Definition SetAdminPassword (user password : string) : M (FwClient W) unit :=
  c ← get;
  if negb (String.eqb (c_FirewallProvider (fc_cfg c)) FirewallAdGuardHome)
     || String.eqb password EmptyString
  then mret tt
  else
    let base := TrimRight_slash (c_ShieldAdminURL (fc_cfg c)) in
    if String.eqb base EmptyString then mret tt
    else
      let user := if String.eqb user EmptyString then adminUser (fc_cfg c) else user in
      _ ← set_cfg (set_ShieldAdminPassword password (set_ShieldAdminUser user (fc_cfg c)));
      post (base +:+ "/control/install/configure") (Some (configureBody user password)).

Definition ResetCredentials : M (FwClient W) unit :=
  c ← get;
  if negb (String.eqb (c_FirewallProvider (fc_cfg c)) FirewallAdGuardHome) then mret tt
  else
    let base := TrimRight_slash (c_ShieldAdminURL (fc_cfg c)) in
    if String.eqb base EmptyString then mret tt
    else
      _ ← try (post (base +:+ "/control/cache_clear") (Some (JObj [])));
      mret tt.

(** CheckLicense does not look at the error of decoding the answer. *)
Definition CheckLicense : M (FwClient W) bool :=
  c ← get;
  if negb (String.eqb (c_FirewallProvider (fc_cfg c)) FirewallUnboundErebrus) then mret true
  else
    let base := TrimRight_slash (c_SentinelAPIURL (fc_cfg c)) in
    r ← send (mkFwReq "POST" (base +:+ "/license/check") None (Some (JObj [])));
    if negb (is_2xx r) then fail (EMsg ("license check: " +:+ Itoa (fy_Status r)))
    else
      let licensed := match (j ← fy_JSON r; field_bool "licensed" j) with Ok b => b | Err _ => false end in
      _ ← SetLicensed licensed;
      mret licensed.

(** The operations the gateway bridge calls. *)
Definition firewall_ops : FirewallOps (FwClient W) :=
  mkFw _ Sync Restart ResetCredentials SetAdminPassword.
End client.

(** ** Requests *)

Section requests.
Context {W : Type} (Do : FwRequest → M W FwReply).

Lemma send_eq rq (c : FwClient W) r w :
  Do rq (fc_world c) = (r, w) →
  send Do rq c = (r, mkFwClient (fc_cfg c) (fc_licensed c) (fc_sent c ++ [rq]) w).
Proof. unfold send, run. by intros ->. Qed.

(** A POST sends one request; it succeeds exactly on a 2xx answer. *)
Lemma post_auth_eq auth url body (c : FwClient W) r w :
  TrimSpace url = url → url ≠ EmptyString →
  Do (mkFwReq "POST" url auth body) (fc_world c) = (r, w) →
  post_auth Do auth url body c =
    (match r with
     | Ok rep => if is_2xx rep then Ok tt else Err (status_error 512 url rep)
     | Err e => Err e
     end, mkFwClient (fc_cfg c) (fc_licensed c) (fc_sent c ++ [mkFwReq "POST" url auth body]) w).
Proof.
  intros Ht Hne HD. unfold post_auth. rewrite Ht, (proj2 (String.eqb_neq _ _) Hne).
  unfold mbind, M_bind. rewrite (send_eq _ _ _ _ HD). destruct r as [rep|e]; [|done].
  by destruct (is_2xx rep).
Qed.

(** Whatever the answer, a request leaves the configuration and the licence
    flag of the client alone. *)
Definition same_client (c c' : FwClient W) : Prop :=
  fc_cfg c' = fc_cfg c ∧ fc_licensed c' = fc_licensed c.
#[export] Instance same_client_preorder : PreOrder same_client.
Proof. split; unfold Reflexive, Transitive, same_client; naive_solver congruence. Qed.

Lemma send_same rq : keeps same_client (send Do rq).
Proof. intros c r c'. unfold send, run. destruct (Do rq (fc_world c)). by intros [= <- <-]. Qed.

Lemma get_same {S} (R : S → S → Prop) `{!Reflexive R} : keeps R get.
Proof. by intros s r s' [= <- <-]. Qed.

Lemma post_auth_same auth url body : keeps same_client (post_auth Do auth url body).
Proof.
  unfold post_auth. case_match; [apply keeps_fail, _|]. apply keeps_bind; [apply _|apply send_same|].
  intros rep. case_match; [apply keeps_fail, _|apply keeps_ret, _].
Qed.
End requests.

(** ** Client and Sentinel together *)

(** The body as the sidecar decodes it. *)
Definition wire (b : option json) : result json :=
  match b with Some j => Ok j | None => Err (EVar EOF) end.

(** The client's requests to the sidecar at [base]. *)
Definition sentinel_do (base : string) visit now exec (rq : FwRequest) : M SentinelServer FwReply :=
  match strip_prefix base (fq_URL rq) with
  | None => fail (EMsg "dial tcp: lookup: no such host")
  | Some path =>
      r ← sentinel_serve visit now exec
            (mkSReq (fq_Method rq) path (wire (fq_Body rq)));
      mret (mkFwReply (sy_Status r) (sy_Text r) (sy_JSON r))
  end.

(** A base URL as configured: no leading space. *)
Definition base_ok (base : string) : bool :=
  match base with EmptyString => false | String c _ => negb (is_space c) end.

Lemma base_url base path c :
  base_ok base = true → is_space (last_byte c path) = false →
  TrimSpace (base +:+ String c path) = base +:+ String c path ∧ base +:+ String c path ≠ EmptyString.
Proof.
  destruct base as [|b base]; [done|]. cbn [base_ok String.append]. intros Hb%negb_true_iff Hl. split; [|done].
  apply TrimSpace_id; [done|]. by rewrite last_byte_app.
Qed.

Lemma strip_prefix_app a b : strip_prefix a (a +:+ b) = Some b.
Proof. by apply strip_prefix_spec. Qed.

Section with_sentinel.
Context (base : string) (visit : list (string * string) → list (string * string)) (now : Z)
  (exec : list (list string) → result unit).
Hypothesis base_clean : base_ok base = true.
Hypothesis visit_perm : ∀ l, visit l ≡ₚ l.

Local Notation D := (sentinel_do base visit now exec).
Local Notation client := (FwClient SentinelServer).

(** A POST of the client runs the handler of its path. *)
Lemma post_sentinel path0 path body (c : client) rep w :
  is_space (last_byte path0 path) = false →
  sentinel_serve visit now exec
    (mkSReq "POST" (String path0 path) (wire body))
    (fc_world c) = (Ok rep, w) →
  ∃ e sent, post D (base +:+ String path0 path) body c =
    (if Z.quot (sy_Status rep) 100 =? 2 then Ok tt else Err e,
     mkFwClient (fc_cfg c) (fc_licensed c) (fc_sent c ++ sent) w).
Proof.
  intros Hl HS. destruct (base_url base path path0 base_clean Hl) as [Ht Hne]. unfold post.
  assert (HD : D (mkFwReq "POST" (base +:+ String path0 path) None body) (fc_world c) =
    (Ok (mkFwReply (sy_Status rep) (sy_Text rep) (sy_JSON rep)), w)).
  { unfold sentinel_do. cbn [fq_URL fq_Method fq_Body]. rewrite strip_prefix_app. by rewrite (bind_Ok _ _ _ _ _ HS). }
  rewrite (post_auth_eq D _ _ _ _ _ _ Ht Hne HD). unfold is_2xx. cbn [fy_Status]. eauto.
Qed.

(** The licence request of a sync sets the sidecar's licence. *)
Lemma serve_license b s :
  sentinel_serve visit now exec
    (mkSReq "POST" "/license/check" (Ok (JObj [("licensed", JBool b)]))) s =
  (Ok (writeJSON (JObj [("licensed", JBool b)])), set_licensed b s).
Proof. done. Qed.

Lemma serve_apply p s :
  sentinel_serve visit now exec (mkSReq "POST" "/policy/apply" (Ok (encode_policy p))) s =
  let '(r, s') := apply visit now p s in
  (Ok (match r with Ok _ => writeJSON (JObj [("status", JStr "applied")])
       | Err e => http_Error (error_text e) 500 end), s').
Proof.
  change (sentinel_serve visit now exec (mkSReq "POST" "/policy/apply" (Ok (encode_policy p))) s)
    with (handlePolicyApply visit now (mkSReq "POST" "/policy/apply" (Ok (encode_policy p))) s).
  unfold handlePolicyApply. cbn [sq_Method sq_Body]. rewrite String.eqb_refl. cbn [negb mbind result_bind].
  rewrite decode_encode_policy. destruct (apply visit now p s) as [r s'] eqn:E.
  rewrite (try_bind _ _ _ _ _ E). by destruct r.
Qed.

Lemma serve_reload s :
  sentinel_serve visit now exec (mkSReq "POST" "/reload" (Err (EVar EOF))) s =
  let '(r, s') := reloadUnbound exec s in
  (Ok (match r with Ok _ => writeJSON (JObj [("status", JStr "reloaded")])
       | Err e => http_Error (error_text e) 500 end), s').
Proof.
  change (sentinel_serve visit now exec (mkSReq "POST" "/reload" (Err (EVar EOF))) s)
    with (handleReload exec (mkSReq "POST" "/reload" (Err (EVar EOF))) s).
  unfold handleReload. cbn [sq_Method]. rewrite String.eqb_refl. cbn [negb].
  destruct (reloadUnbound exec s) as [r s'] eqn:E. rewrite (try_bind _ _ _ _ _ E). by destruct r.
Qed.

Definition same_but_commands (s s' : SentinelServer) : Prop :=
  se_licensed s' = se_licensed s ∧ se_dir s' = se_dir s ∧ se_rules s' = se_rules s ∧
  se_lastApply s' = se_lastApply s.

Lemma exec_Command_eq args s : ∃ s',
  exec_Command exec args s = (exec ((se_commands s).*1 ++ [args]), s') ∧
  se_commands s' = se_commands s ++ [(args, sentinel_files s)] ∧ same_but_commands s s'.
Proof. eexists. split; [unfold exec_Command, run; by rewrite fmap_app|]. done. Qed.

(** The last command told Unbound to load its configuration, and ran on the
    files as they are now. *)
Definition reloaded (s : SentinelServer) : Prop :=
  ∃ l args, se_commands s = l ++ [(args, sentinel_files s)] ∧
    args ∈ [["unbound-control"; "reload"]; ["killall"; "-HUP"; "unbound"]].

(** A reload succeeds when its last command does. *)
Lemma reload_inv s r s' :
  reloadUnbound exec s = (r, s') →
  same_but_commands s s' ∧ (r = Ok tt → reloaded s' ∧ exec (se_commands s').*1 = Ok tt) ∧
  (exec ((se_commands s).*1 ++ [["unbound-control"; "reload"]]) = Ok tt → r = Ok tt).
Proof.
  destruct (exec_Command_eq ["unbound-control"; "reload"] s) as (s1 & E1 & C1 & S1).
  intros H. unfold reloadUnbound in H. rewrite (try_bind _ _ _ _ _ E1) in H.
  assert (Hlast : ∀ t t' args, se_commands t' = se_commands t ++ [(args, sentinel_files t)] → same_but_commands t t' →
    args ∈ [["unbound-control"; "reload"]; ["killall"; "-HUP"; "unbound"]] → reloaded t').
  { intros t t' args Hc (_ & Hd & _) Ha. exists (se_commands t), args. unfold sentinel_files in *. by rewrite Hd. }
  destruct (exec ((se_commands s).*1 ++ _)) as [[]|e] eqn:Ex.
  { injection H as <- <-. split; [done|]. split; [|done]. intros _. rewrite C1, fmap_app.
    split; [eapply Hlast; [exact C1|done|left]|done]. }
  destruct (exec_Command_eq ["unbound-control"; "status"] s1) as (s2 & E2 & C2 & S2).
  assert (Htrans : ∀ t, same_but_commands s1 t → same_but_commands s t)
    by (unfold same_but_commands in *; intuition congruence).
  unfold mbind, M_bind in H. rewrite E2 in H.
  destruct (exec ((se_commands s1).*1 ++ _)) as [[]|e2] eqn:Ex2.
  - destruct (exec_Command_eq ["killall"; "-HUP"; "unbound"] s2) as (s3 & E3 & C3 & S3).
    rewrite E3 in H. injection H as <- <-. split; [|split; [|done]].
    2:{ rewrite C3, fmap_app. split; [|done]. eapply Hlast; [exact C3|done|right; left]. }
    apply Htrans. unfold same_but_commands in *. intuition congruence.
  - injection H as <- <-. split; [by apply Htrans|]. done.
Qed.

· · · · ·

# EXERCISE DIRECTIONS:
When the line with "destruct (exec ((se_commands s1).*1" is reached in the data above, start copying there, and copy each line exactly until the line with "rewrite E3 in" has been copied; copy nothing else.

# YOUR SOLUTION:
  destruct (exec ((se_commands s1).*1 ++ _)) as [[]|e2] eqn:Ex2.
  - destruct (exec_Command_eq ["killall"; "-HUP"; "unbound"] s2) as (s3 & E3 & C3 & S3).
    rewrite E3 in H. injection H as <- <-. split; [|split; [|done]].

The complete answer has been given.